**EXERCISE**
Transcribe the records in their entirety, exactly as given.

Stored data:
- - - -

Lemma mpmc_inv_access s t p th p' th' m' tr' ret :
  inv s → within_bound s → threads s !! t = Some (p, th) →
  access p th (mem s) (trace s) p' th' m' tr' ret →
  inv {| mem := m'; threads := <[t := (p', th')]> (threads s); trace := tr';
         returned := returned s ++ ret |}.
Proof.
  intros Hi Hb Ht Ha. pose proof (mpmc_inv_counts s Hi) as Hcnt.
  pose proof (ring_size_pos Capacity) as [_ Hcap].
  pose proof (th_point _ _ _ _ _ (inv_threads s Hi _ _ _ Ht)) as Hpt.
  remember (mem s) as m eqn:Em. remember (trace s) as tr eqn:Etr.
  destruct Ha; subst; rewrite ?app_nil_r; cbn [point_ok] in Hpt.
  - eapply (inv_load_counter s t _ _ EnqueuePos); try done; apply Hi.
  - destruct Hpt as (k & -> & Hk). eapply (inv_load_sequence s t _ _ k); [done..|].
    intros -> Hn Hnl. rewrite (sequence_diff s) in H0 by (done || lia).
    rewrite (sequence_push k n) in Hn by lia. by exists k.
  - destruct Hpt as (k & -> & Hk). by eapply (inv_load_sequence s t _ _ k).
  - destruct Hpt as (k & -> & Hk). by eapply (inv_load_sequence s t _ _ k).
  - eapply (inv_load_counter s t _ _ EnqueuePos); try done; apply Hi.
  - eapply (inv_load_counter s t _ _ EnqueuePos); try done; apply Hi.
  - by eapply mpmc_inv_push_cas.
  - destruct Hpt as (k & -> & Hx). eapply (inv_storage s t _ _ _ (slot k) (2 * round k)%nat); try done.
    + cbn [held]. by rewrite Nat2Z.id.
    + f_equal. replace (S (2 * round k)) with (2 * round k + 1)%nat by lia.
      by rewrite content_odd, ticket_slot.
    + by exists k.
  - by eapply mpmc_inv_push_publish.
  - eapply (inv_load_counter s t _ _ DequeuePos); try done; apply Hi.
  - destruct Hpt as (k & -> & Hk). eapply (inv_load_sequence s t _ _ k); [done..|].
    intros -> Hn Hnl. rewrite (next_position k s), (sequence_diff s) in H0 by (done || lia).
    rewrite (sequence_pop k n) in Hn by lia. by exists k.
  - destruct Hpt as (k & -> & Hk). by eapply (inv_load_sequence s t _ _ k).
  - destruct Hpt as (k & -> & Hk). by eapply (inv_load_sequence s t _ _ k).
  - eapply (inv_load_counter s t _ _ DequeuePos); try done; apply Hi.
  - eapply (inv_load_counter s t _ _ DequeuePos); try done; apply Hi.
  - by eapply mpmc_inv_pop_cas.
  - destruct Hpt as (k & -> & Hk).
    assert (held (PopTake (Z.of_nat k)) = Some (slot k, 2 * round k + 1)%nat) as Hh
      by (cbn [held]; by rewrite Nat2Z.id).
    eapply (inv_storage s t _ _ _ (slot k) (2 * round k + 1)%nat); try done.
    + f_equal. replace (S (2 * round k + 1)) with (2 * (round k + 1))%nat by lia.
      symmetry. apply content_even.
    + exists k. split_and!; [done|done|].
      destruct (th_owner _ _ _ _ _ (inv_threads s Hi _ _ _ Ht) _ _ Hh) as (_ & _ & _ & _ & Hnew).
      apply plain_read_inv in H as [_ H]. change (storage_at (Z.of_nat k)) with (Storage (slot k)) in H.
      cbn [publishing] in Hnew. rewrite content_odd, ticket_slot in Hnew. congruence.
  - by eapply mpmc_inv_pop_publish.
Qed.

Lemma mpmc_inv_learns s t t' p th p' th' :
  inv s → threads s !! t = Some (p, th) → threads s !! t' = Some (p', th') →
  inv {| mem := mem s; threads := <[t := (p, learn (cur th') th)]> (threads s);
         trace := trace s; returned := returned s |}.
Proof.
  intros Hi Ht Ht'. destruct (inv_threads s Hi _ _ _ Ht) as [H1 H2 H3 H4].
  destruct (inv_threads s Hi _ _ _ Ht') as [(H1' & _) H2' _ _].
  eapply mpmc_inv_local; [done|done|done|]. split.
  - by apply learn_closed.
  - by apply mpmc_good_join.
  - eapply point_ok_mono; [done|done|done|apply join_l].
  - intros i n Hh. destruct (H4 i n Hh) as (? & ? & ? & ? & ?).
    pose proof (join_l (cur th) (cur th') (Sequence i)). pose proof (join_l (cur th) (cur th') (Storage i)).
    cbv zeta. simpl. split_and!; try done; lia.
Qed.

Lemma mpmc_weak_initial s : initial s → inv s.
Proof.
  intros [n ->]. pose proof (ring_size_pos Capacity) as [Hp Hc].
  assert (∀ t p th, threads (state_new n) !! t = Some (p, th) → p = Idle ∧ th = thread_new) as Hth.
  { intros t p th H. apply lookup_replicate_1 in H as [[= -> ->] _]. done. }
  assert (∀ l, l = EnqueuePos ∨ l = DequeuePos → counter (memory_new cells_new) l 0) as Hcounter.
  { intros l Hl. split; [done|]. intros [|k] msg; [|done]. intros [= <-].
    split; [by destruct Hl as [->| ->]|done]. }
  split; simpl; auto using memory_new_ok.
  - intros i Hi. split; [|right].
    + split; try (unfold latest; simpl; lia). intros [|k] msg; [|done]. intros [= <-].
      split; [|intros j; simpl; unfold bot; lia]. simpl. rewrite <- (Z.add_0_r (Z.of_nat i)).
      unfold sequence_value, ticket. simpl. do 2 f_equal. lia.
    + by split.
  - intros t p th H. destruct (Hth t p th H) as [-> ->]. split; try done; [apply thread_new_closed|].
    intros i. simpl. unfold bot. lia.
  - intros t t' p p' th th' k H1 _ Hk. destruct (Hth _ _ _ H1) as [-> _]. done.
  - exists []. constructor.
  - split; simpl; [constructor|by intros k x ?%elem_of_nil|lia].
Qed.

- - - -

**EXERCISE OUTPUT**
Lemma mpmc_inv_access s t p th p' th' m' tr' ret :
  inv s → within_bound s → threads s !! t = Some (p, th) →
  access p th (mem s) (trace s) p' th' m' tr' ret →
  inv {| mem := m'; threads := <[t := (p', th')]> (threads s); trace := tr';
         returned := returned s ++ ret |}.
Proof.
  intros Hi Hb Ht Ha. pose proof (mpmc_inv_counts s Hi) as Hcnt.
  pose proof (ring_size_pos Capacity) as [_ Hcap].
  pose proof (th_point _ _ _ _ _ (inv_threads s Hi _ _ _ Ht)) as Hpt.
  remember (mem s) as m eqn:Em. remember (trace s) as tr eqn:Etr.
  destruct Ha; subst; rewrite ?app_nil_r; cbn [point_ok] in Hpt.
  - eapply (inv_load_counter s t _ _ EnqueuePos); try done; apply Hi.
  - destruct Hpt as (k & -> & Hk). eapply (inv_load_sequence s t _ _ k); [done..|].
    intros -> Hn Hnl. rewrite (sequence_diff s) in H0 by (done || lia).
    rewrite (sequence_push k n) in Hn by lia. by exists k.
  - destruct Hpt as (k & -> & Hk). by eapply (inv_load_sequence s t _ _ k).
  - destruct Hpt as (k & -> & Hk). by eapply (inv_load_sequence s t _ _ k).
  - eapply (inv_load_counter s t _ _ EnqueuePos); try done; apply Hi.
  - eapply (inv_load_counter s t _ _ EnqueuePos); try done; apply Hi.
  - by eapply mpmc_inv_push_cas.
  - destruct Hpt as (k & -> & Hx). eapply (inv_storage s t _ _ _ (slot k) (2 * round k)%nat); try done.
    + cbn [held]. by rewrite Nat2Z.id.
    + f_equal. replace (S (2 * round k)) with (2 * round k + 1)%nat by lia.
      by rewrite content_odd, ticket_slot.
    + by exists k.
  - by eapply mpmc_inv_push_publish.
  - eapply (inv_load_counter s t _ _ DequeuePos); try done; apply Hi.
  - destruct Hpt as (k & -> & Hk). eapply (inv_load_sequence s t _ _ k); [done..|].
    intros -> Hn Hnl. rewrite (next_position k s), (sequence_diff s) in H0 by (done || lia).
    rewrite (sequence_pop k n) in Hn by lia. by exists k.
  - destruct Hpt as (k & -> & Hk). by eapply (inv_load_sequence s t _ _ k).
  - destruct Hpt as (k & -> & Hk). by eapply (inv_load_sequence s t _ _ k).
  - eapply (inv_load_counter s t _ _ DequeuePos); try done; apply Hi.
  - eapply (inv_load_counter s t _ _ DequeuePos); try done; apply Hi.
  - by eapply mpmc_inv_pop_cas.
  - destruct Hpt as (k & -> & Hk).
    assert (held (PopTake (Z.of_nat k)) = Some (slot k, 2 * round k + 1)%nat) as Hh
      by (cbn [held]; by rewrite Nat2Z.id).
    eapply (inv_storage s t _ _ _ (slot k) (2 * round k + 1)%nat); try done.
    + f_equal. replace (S (2 * round k + 1)) with (2 * (round k + 1))%nat by lia.
      symmetry. apply content_even.
    + exists k. split_and!; [done|done|].
      destruct (th_owner _ _ _ _ _ (inv_threads s Hi _ _ _ Ht) _ _ Hh) as (_ & _ & _ & _ & Hnew).
      apply plain_read_inv in H as [_ H]. change (storage_at (Z.of_nat k)) with (Storage (slot k)) in H.
      cbn [publishing] in Hnew. rewrite content_odd, ticket_slot in Hnew. congruence.
  - by eapply mpmc_inv_pop_publish.
Qed.

Lemma mpmc_inv_learns s t t' p th p' th' :
  inv s → threads s !! t = Some (p, th) → threads s !! t' = Some (p', th') →
  inv {| mem := mem s; threads := <[t := (p, learn (cur th') th)]> (threads s);
         trace := trace s; returned := returned s |}.
Proof.
  intros Hi Ht Ht'. destruct (inv_threads s Hi _ _ _ Ht) as [H1 H2 H3 H4].
  destruct (inv_threads s Hi _ _ _ Ht') as [(H1' & _) H2' _ _].
  eapply mpmc_inv_local; [done|done|done|]. split.
  - by apply learn_closed.
  - by apply mpmc_good_join.
  - eapply point_ok_mono; [done|done|done|apply join_l].
  - intros i n Hh. destruct (H4 i n Hh) as (? & ? & ? & ? & ?).
    pose proof (join_l (cur th) (cur th') (Sequence i)). pose proof (join_l (cur th) (cur th') (Storage i)).
    cbv zeta. simpl. split_and!; try done; lia.
Qed.

Lemma mpmc_weak_initial s : initial s → inv s.
Proof.
  intros [n ->]. pose proof (ring_size_pos Capacity) as [Hp Hc].
  assert (∀ t p th, threads (state_new n) !! t = Some (p, th) → p = Idle ∧ th = thread_new) as Hth.
  { intros t p th H. apply lookup_replicate_1 in H as [[= -> ->] _]. done. }
  assert (∀ l, l = EnqueuePos ∨ l = DequeuePos → counter (memory_new cells_new) l 0) as Hcounter.
  { intros l Hl. split; [done|]. intros [|k] msg; [|done]. intros [= <-].
    split; [by destruct Hl as [->| ->]|done]. }
  split; simpl; auto using memory_new_ok.
  - intros i Hi. split; [|right].
    + split; try (unfold latest; simpl; lia). intros [|k] msg; [|done]. intros [= <-].
      split; [|intros j; simpl; unfold bot; lia]. simpl. rewrite <- (Z.add_0_r (Z.of_nat i)).
      unfold sequence_value, ticket. simpl. do 2 f_equal. lia.
    + by split.
  - intros t p th H. destruct (Hth t p th H) as [-> ->]. split; try done; [apply thread_new_closed|].
    intros i. simpl. unfold bot. lia.
  - intros t t' p p' th th' k H1 _ Hk. destruct (Hth _ _ _ H1) as [-> _]. done.
  - exists []. constructor.
  - split; simpl; [constructor|by intros k x ?%elem_of_nil|lia].
Qed.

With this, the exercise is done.